Research has gotten me to try several new places, though, and I will briefly mention two:
1. The Arnold Arboretum, JP
Property of Harvard on a 1,000 year lease from 1882 (renting in Boston is so weird) and used for the study of plants, the Arnold Arboretum is a tree haven and the oldest public arboretum in the US. Tim and I went with my parents on Wednesday (my mom’s a horticulture buff) and played a rousing game of “find the tags”– the trees have metal identifiers attached to them, but some are easier to locate than others. It was about 85 degrees on Wednesday, but sticking to the shaded paths kept us cool, as did the many water fountains placed throughout. The arboretum is bigger than I could have guessed (265 acres!) and you can’t even really walk it all from one starting point. It’s easy to see it must have a different visual appeal in each season. The highlight of what we saw was the Bonsai Collection–each tree’s tag told its age, and these tiny sculpted plants had been growing for literally hundreds of years! I couldn’t believe it. The arboretum is free but a (helpful) map is $1.

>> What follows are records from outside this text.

(* ===== verification/Sign.v ===== *)
(** * Native signing ([crypto/sign.go])

    The XAdES signature of an invoice: digests, the texts of the signature
    blocks, their places in the document, the DER form of an ECDSA signature
    and the QR code. ECDSA itself is the interface [Signer]. *)

From S2P Require Import Prelude GoStrings GoText Base64 GoErrors Models Uuid BigInt Cert InvoiceHash Civil Qr.
Local Open Scope Z_scope.

(** [ecdsa.Sign] of a digest, with the randomness of the call. *)
Class Signer : Type := mkSigner { ecdsa_Sign : PrivateKey -> string -> result error (Z * Z) }.

Record SignResult : Type := mkSignResult {
  sr_SignedXML : string; sr_InvoiceHash : string; sr_SignatureB64 : string; sr_QRCode : string
}.

(** ** DER *)

(** [intToASN1]. *)
Definition intToASN1 (n : Z) : list Z :=
  let b := big_bytes n in
  let b := match b with x :: _ => if negb (Z.land x 0x80 =? 0) then 0 :: b else b | [] => b end in
  [2; Z.of_nat (length b) mod 256] ++ b.

Definition encodeECDSASignatureDER (r s : Z) : list Z :=
  let inner := intToASN1 r ++ intToASN1 s in
  [0x30; Z.of_nat (length inner) mod 256] ++ inner.

(** ** Blocks of the signature *)

Definition quoted (s : string) : string := str1 (byte_of 34) +:+ s +:+ str1 (byte_of 34).
Definition nl1 : string := str1 (byte_of 10).
Definition write_strings (l : list string) : string := foldr String.append "" l.

Definition ns_ds : string := "http://www.w3.org/2000/09/xmldsig#".
Definition ns_xades : string := "http://uri.etsi.org/01903/v1.3.2#".
Definition alg_sha256 : string := "http://www.w3.org/2001/04/xmlenc#sha256".
Definition alg_c14n11 : string := "http://www.w3.org/2006/12/xml-c14n11".
Definition alg_xpath : string := "http://www.w3.org/TR/1999/REC-xpath-19991116".
Definition xmlns_ds : string := " xmlns:ds=" +:+ quoted ns_ds.

Section sign.
Context `{Hash} `{XmlLibrary} `{Signer}.

Definition buildSignedProperties (signingTime : string) (cert : CertInfo) : string := write_strings [
  "<xades:SignedProperties xmlns:xades=" +:+ quoted ns_xades +:+ " Id=" +:+ quoted "xadesSignedProperties" +:+ ">";
  "<xades:SignedSignatureProperties>";
  "<xades:SigningTime>"; signingTime; "</xades:SigningTime>";
  "<xades:SigningCertificate>";
  "<xades:Cert>";
  "<xades:CertDigest>";
  "<ds:DigestMethod" +:+ xmlns_ds +:+ " Algorithm=" +:+ quoted alg_sha256 +:+ "/>";
  "<ds:DigestValue" +:+ xmlns_ds +:+ ">"; CertDigest cert; "</ds:DigestValue>";
  "</xades:CertDigest>";
  "<xades:IssuerSerial>";
  "<ds:X509IssuerName" +:+ xmlns_ds +:+ ">"; IssuerNameForXML cert; "</ds:X509IssuerName>";
  "<ds:X509SerialNumber" +:+ xmlns_ds +:+ ">"; SerialNumberDecimal cert; "</ds:X509SerialNumber>";
  "</xades:IssuerSerial>";
  "</xades:Cert>";
  "</xades:SigningCertificate>";
  "</xades:SignedSignatureProperties>";
  "</xades:SignedProperties>"].

Definition xpath_transform (expression : string) : string :=
  "<ds:Transform Algorithm=" +:+ quoted alg_xpath +:+ ">" +:+ "<ds:XPath>" +:+ expression +:+ "</ds:XPath>"
  +:+ "</ds:Transform>".

Definition buildSignedInfo (invoiceDigest signedPropsDigest : string) : string := write_strings [
  "<ds:SignedInfo" +:+ xmlns_ds +:+ ">";
  "<ds:CanonicalizationMethod Algorithm=" +:+ quoted alg_c14n11 +:+ "/>";
  "<ds:SignatureMethod Algorithm=" +:+ quoted "http://www.w3.org/2001/04/xmldsig-more#ecdsa-sha256" +:+ "/>";
  "<ds:Reference Id=" +:+ quoted "invoiceSignedData" +:+ " URI=" +:+ quoted "" +:+ ">";
  "<ds:Transforms>";
  xpath_transform "not(//ancestor-or-self::ext:UBLExtensions)";
  xpath_transform "not(//ancestor-or-self::cac:Signature)";
  xpath_transform "not(//ancestor-or-self::cac:AdditionalDocumentReference[cbc:ID='QR'])";
  "<ds:Transform Algorithm=" +:+ quoted alg_c14n11 +:+ "/>";
  "</ds:Transforms>";
  "<ds:DigestMethod Algorithm=" +:+ quoted alg_sha256 +:+ "/>";
  "<ds:DigestValue>"; invoiceDigest; "</ds:DigestValue>";
  "</ds:Reference>";
  "<ds:Reference Type=" +:+ quoted "http://www.w3.org/2000/09/xmldsig#SignatureProperties"
  +:+ " URI=" +:+ quoted "#xadesSignedProperties" +:+ ">";
  "<ds:DigestMethod Algorithm=" +:+ quoted alg_sha256 +:+ "/>";
  "<ds:DigestValue>"; signedPropsDigest; "</ds:DigestValue>";
  "</ds:Reference>";
  "</ds:SignedInfo>"].

Definition buildDSSignature (signedInfo signatureValue : string) (cert : CertInfo) (signedProps : string)
    : string := write_strings [
  "                    <ds:Signature" +:+ xmlns_ds +:+ " Id=" +:+ quoted "signature" +:+ ">" +:+ nl1;
  "                        "; signedInfo; nl1;
  "                        <ds:SignatureValue>"; signatureValue; "</ds:SignatureValue>" +:+ nl1;
  "                        <ds:KeyInfo>" +:+ nl1;
  "                            <ds:X509Data>" +:+ nl1;
  "                                <ds:X509Certificate>"; CertBase64 cert; "</ds:X509Certificate>" +:+ nl1;
  "                            </ds:X509Data>" +:+ nl1;
  "                        </ds:KeyInfo>" +:+ nl1;
  "                        <ds:Object>" +:+ nl1;
  "                            <xades:QualifyingProperties xmlns:xades=" +:+ quoted ns_xades +:+ " Target="
  +:+ quoted "signature" +:+ ">" +:+ nl1;
  "                                "; signedProps; nl1;
  "                            </xades:QualifyingProperties>" +:+ nl1;
  "                        </ds:Object>" +:+ nl1;
  "                    </ds:Signature>"].

(** ** Their places in the document *)

Definition signature_marker : string := "</sbc:ReferencedSignatureID>".
Definition closing_marker : string := "</sac:SignatureInformation>".

Definition injectSignature (xml dsSignature : string) : string :=
  match Index xml signature_marker with
  | None => xml
  | Some markerIdx =>
      let insertPoint := (markerIdx + String.length signature_marker)%nat in
      match Index (drop_bytes insertPoint xml) closing_marker with
      | None => xml
      | Some closingIdx =>
          take_bytes insertPoint xml +:+ nl1 +:+ dsSignature +:+ nl1 +:+ "                "
          +:+ drop_bytes (insertPoint + closingIdx) xml
      end
  end.

Definition qr_object (qr : string) : string :=
  "<cbc:EmbeddedDocumentBinaryObject mimeCode=" +:+ quoted "text/plain" +:+ ">" +:+ qr
  +:+ "</cbc:EmbeddedDocumentBinaryObject>".

Definition qr_id : string := "<cbc:ID>QR</cbc:ID>".

Definition injectQR (xml qrBase64 : string) : string :=
  match LastIndex xml qr_id with
  | None => xml
  | Some qrIDIdx =>
      take_bytes qrIDIdx xml +:+ Replace1 (drop_bytes qrIDIdx xml) (qr_object "") (qr_object qrBase64)
  end.

(** ** Signing *)

(** [time.Now().Format("2006-01-02T15:04:05")]. *)
Definition format_signing_time (now : civil) : string := format_date now +:+ "T" +:+ format_clock now.

(** Steps 1 to 7: the hash, the DER signature and the document with its signature. *)
Definition sign_document (unsignedXML : string) (privateKey : PrivateKey) (cert : CertInfo) (now : civil)
    : result error (string * string * string) :=
  match InvoiceHash unsignedXML with
  | Err e => Err (Wrap "computing invoice hash: " e "")
  | Ok invoiceHash =>
      let signedProps := buildSignedProperties (format_signing_time now) cert in
      let signedPropsDigest := base64_encode (hex_of (sha256 signedProps)) in
      let signedInfo := buildSignedInfo invoiceHash signedPropsDigest in
      match ecdsa_Sign privateKey (sha256 signedInfo) with
      | Err e => Err (Wrap "ECDSA sign: " e "")
      | Ok (r, s) =>
          let signatureBytes := bytes_text (encodeECDSASignatureDER r s) in
          let dsSignature := buildDSSignature signedInfo (base64_encode signatureBytes) cert signedProps in
          Ok (invoiceHash, signatureBytes, injectSignature unsignedXML dsSignature)
      end
  end.

(** [None] is the panic of [PublicKeyBytes]. *)
Definition SignInvoice (unsignedXML : string) (privateKey : PrivateKey) (cert : CertInfo) (isSimplified : bool)
    (now : civil) : option (result error SignResult) :=
  match sign_document unsignedXML privateKey cert now with
  | Err e => Some (Err e)
  | Ok (invoiceHash, signatureBytes, signedXML) =>
      qrCode ← (if isSimplified then
                  pub ← PublicKeyBytes cert;
                  Some match GenerateQR (mkQRData "" "" zero_time "" "" invoiceHash signatureBytes pub (ci_Raw cert)) with
                       | Ok qr => qr
                       | Err _ => ""
                       end
                else Some "");
      Some (Ok (mkSignResult (if String.eqb qrCode "" then signedXML else injectQR signedXML qrCode)
                  invoiceHash (base64_encode signatureBytes) qrCode))
  end.

(** Both kinds of invoice get the same QR code. *)
Definition SignInvoiceWithQR (unsignedXML : string) (privateKey : PrivateKey) (cert : CertInfo)
    (isSimplified : bool) (sellerName vatNumber : string) (timestamp : civil) (total vatAmount : string)
    (now : civil) : option (result error SignResult) :=
  match sign_document unsignedXML privateKey cert now with
  | Err e => Some (Err e)
  | Ok (invoiceHash, signatureBytes, signedXML) =>
      pub ← PublicKeyBytes cert;
      let qrData := mkQRData sellerName vatNumber timestamp total vatAmount invoiceHash signatureBytes pub
                      (ci_Raw cert) in
      Some match (if isSimplified then GenerateQR qrData else GenerateQR qrData) with
           | Err e => Err (Wrap "generating QR: " e "")
           | Ok qrCode =>
               Ok (mkSignResult (injectQR signedXML qrCode) invoiceHash (base64_encode signatureBytes) qrCode)
           end
  end.

(** SignInvoice, which is to generate the QR code of a simplified invoice, never does: it fills
    no seller name into the QR data and drops the error, so the code of its result is empty and the
    QR reference of the document keeps its empty placeholder. *)
Theorem sign_invoice_without_qr xml key cert simplified now r :
  SignInvoice xml key cert simplified now = Some (Ok r) ->
  sr_QRCode r = ""
  /\ exists hash sig, sign_document xml key cert now = Ok (hash, sig, sr_SignedXML r) /\ sr_InvoiceHash r = hash.
Proof.
  unfold SignInvoice. destruct (sign_document xml key cert now) as [[[hash sig] signed]|e]; [|done].
  destruct simplified.
  - destruct (PublicKeyBytes cert) as [pub|]; [|done]. cbn. intros [= <-]. cbn. eauto.
  - cbn. intros [= <-]. cbn. eauto.
Qed.
End sign.

(** ** Reading DER *)

(** A DER integer at the head of [l]: minimal, and not negative. *)
Definition read_integer (l : list Z) : option (Z * list Z) :=
  match l with
  | 2 :: n :: rest =>
      let body := take (Z.to_nat n) rest in
      let minimal := match body with
                     | [] => false
                     | [x] => x <? 128
                     | 0 :: y :: _ => 128 <=? y
                     | x :: _ => x <? 128
                     end in
      if (n <? 128) && (Z.of_nat (length body) =? n) && minimal
      then Some (SetBytes body, drop (Z.to_nat n) rest) else None
  | _ => None
  end.

(** A DER signature: a sequence of exactly two integers. *)
Definition read_signature (l : list Z) : option (Z * Z) :=
  match l with
  | 0x30 :: n :: rest =>
      if (n <? 128) && (Z.of_nat (length rest) =? n) then
        '(r, rest) ← read_integer rest;
        '(s, rest) ← read_integer rest;
        if bool_decide (rest = []) then Some (r, s) else None
      else None
  | _ => None
  end.

Lemma intToASN1_shape n : 0 < n < 2 ^ 256 -> exists b,
  intToASN1 n = 2 :: Z.of_nat (length b) :: b /\ (length b <= 33)%nat /\ SetBytes b = n /\ Forall octet b
  /\ match b with [] => False | [x] => x < 128 | 0 :: y :: _ => 128 <= y | x :: _ => x < 128 end.
Proof.
  intros Hn. pose proof (big_bytes_length n 32 ltac:(change (256 ^ Z.of_nat 32) with (2 ^ 256); lia)) as Hl.
  pose proof (big_bytes_head n ltac:(lia)) as Hh. pose proof (SetBytes_big_bytes n ltac:(lia)) as Hv.
  pose proof (big_bytes_octets n) as Ho. unfold intToASN1.
  destruct (big_bytes n) as [|x l] eqn:E; [cbn in Hv; lia|].
  assert (Hx : 0 <= x < 256) by (by apply Forall_cons in Ho as [? _]).
  assert (Hbit : (Z.land x 0x80 =? 0) = (x <? 128)).
  { assert (H : forallb (fun k => let z := Z.of_nat k in Bool.eqb (Z.land z 0x80 =? 0) (z <? 128)) (seq 0 256) = true)
      by (vm_compute; reflexivity).
    rewrite forallb_forall in H. specialize (H (Z.to_nat x)). rewrite Z2Nat.id in H by lia.
    apply eqb_prop, H, in_seq. lia. }
  rewrite Hbit. destruct (Z.ltb_spec x 128) as [Hs|Hs]; cbn [negb].
  - exists (x :: l). split_and!; [|cbn in *; lia|done|done|].
    + cbn [app]. do 2 f_equal. apply Z.mod_small. cbn in Hl |- *. lia.
    + destruct l, x; lia.
  - exists (0 :: x :: l). split_and!; [|cbn in *; lia|exact Hv|constructor; [unfold octet; lia|done]|lia].
    cbn [app]. do 2 f_equal. apply Z.mod_small. cbn in Hl |- *. lia.
Qed.

Lemma read_integer_ok b rest : (length b <= 33)%nat ->
  match b with [] => False | [x] => x < 128 | 0 :: y :: _ => 128 <= y | x :: _ => x < 128 end ->
  read_integer (2 :: Z.of_nat (length b) :: b ++ rest) = Some (SetBytes b, rest).
Proof.
  intros Hl Hm. unfold read_integer. rewrite Nat2Z.id, take_app_length, drop_app_length.
  replace (Z.of_nat (length b) <? 128) with true by lia. rewrite Z.eqb_refl. cbn [andb].
  match goal with |- (if ?c then _ else _) = _ => assert (c = true) as ->; [|done] end.
  destruct b as [|x [|y b]]; [done|by destruct x; cbv iota in *; apply Z.ltb_lt|].
  destruct x; cbv iota in *; by first [apply Z.leb_le|apply Z.ltb_lt].
Qed.

(** C40: The DER form of an ECDSA signature is exact for every signature of a 256-bit curve: it takes
    at most 72 bytes, so both length bytes hold their lengths, each integer is minimal and
    non-negative, and reading the sequence gives back the two numbers. *)
Theorem der_signature_exact r s : 0 < r < 2 ^ 256 -> 0 < s < 2 ^ 256 ->
  (length (encodeECDSASignatureDER r s) <= 72)%nat
  /\ Forall octet (encodeECDSASignatureDER r s)
  /\ read_signature (encodeECDSASignatureDER r s) = Some (r, s).
Proof.
  intros Hr Hs. destruct (intToASN1_shape r Hr) as (b & Eb & Lb & Vb & Ob & Mb).
  destruct (intToASN1_shape s Hs) as (d & Ed & Ld & Vd & Od & Md).
  unfold encodeECDSASignatureDER. rewrite Eb, Ed.
  set (inner := (2 :: Z.of_nat (length b) :: b) ++ 2 :: Z.of_nat (length d) :: d).
  assert (Hi : length inner = (length b + length d + 4)%nat) by (unfold inner; rewrite length_app; cbn; lia).
  rewrite Z.mod_small by lia. split_and!.
  - cbn [app length]. lia.
  - repeat (constructor; [unfold octet; lia|]). apply Forall_app.
    split; repeat (constructor; [unfold octet; lia|]); done.
  - cbn [app read_signature]. replace (Z.of_nat (length inner) <? 128) with true by lia.
    rewrite Z.eqb_refl. cbn [andb]. unfold inner. cbn [app].
    rewrite read_integer_ok by done. cbn [mbind option_bind].
    rewrite <- (app_nil_r d) at 2. rewrite read_integer_ok by done. cbn. by rewrite Vb, Vd.
Qed.

Lemma der_signature_exact_witness :
  0 < 2 ^ 255 < 2 ^ 256 /\ read_signature (encodeECDSASignatureDER (2 ^ 255) 7) = Some (2 ^ 255, 7).
Proof. split; [lia|]. apply (der_signature_exact (2 ^ 255) 7); lia. Defined.

Definition sample_key : PrivateKey := mkPrivateKey (mkPublicKey secp256k1 1 2) 3.
#[export] Instance fixed_signer : Signer := mkSigner (fun _ _ => Ok (5, 7)).

Lemma sign_invoice_without_qr_witness :
  match SignInvoice "unsigned" sample_key (sample_cert 1 2) true zero_time with
  | Some (Ok r) => sr_QRCode r = ""
  | _ => False
  end.
Proof.
  destruct (SignInvoice "unsigned" sample_key (sample_cert 1 2) true zero_time) as [[r|e]|] eqn:E.
  - apply (sign_invoice_without_qr "unsigned" sample_key (sample_cert 1 2) true zero_time r E).
  - vm_compute in E. discriminate E.
  - vm_compute in E. discriminate E.
Defined.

2. Santarpio’s Pizza, East Boston This place had me mystified, amused, and digestively happy all day. I had read in several sources that Santarpio’s served the “best” pizza in Boston, and determined I needed to taste said pie, so I got in my car and drove down 93 and up 1A to East Boston. Santarpio’s was about 10 feet off the exit ramp from 1A–points for easy to find, plus the street parking didn’t seem to require any resident permit. What surprised me was how unashamedly divey the place was from outside! Big sign, no frills exterior. I walked in and was blasted by heat from some sort of grill being operated immediately to my right (kebabs, I think, looked amazing). To my left I could see a crowded, dark-paneled dining room, and to my left a bar where I asked the tough-friendly bartender if I could order takeout. He said yes, but that the takeout entrance was reached by going around the side of the building to another entrance. Rounding the corner (highway on my left) I encountered a windowless door with a tomato can on either side. The door took me, to my surprise, right into the kitchen! I started to back out, thinking I was in the wrong place, but a woman called to me, “Yeah, it’s in here, honey, come on in.” Sure enough… there’s a menu stuck on the wall, a guy was making pizzas in a giant oven right in front of me, ladling housemade sauce out of a pot, and the woman took my $9.50 (cash only) and I left about 10 minutes later with a pizza wrapped in brown paper. Stealth pizza.
Anyway, the pizza was delicious–the cheese had a saltiness I really liked, and the sauce was smooth, but the experience made my day.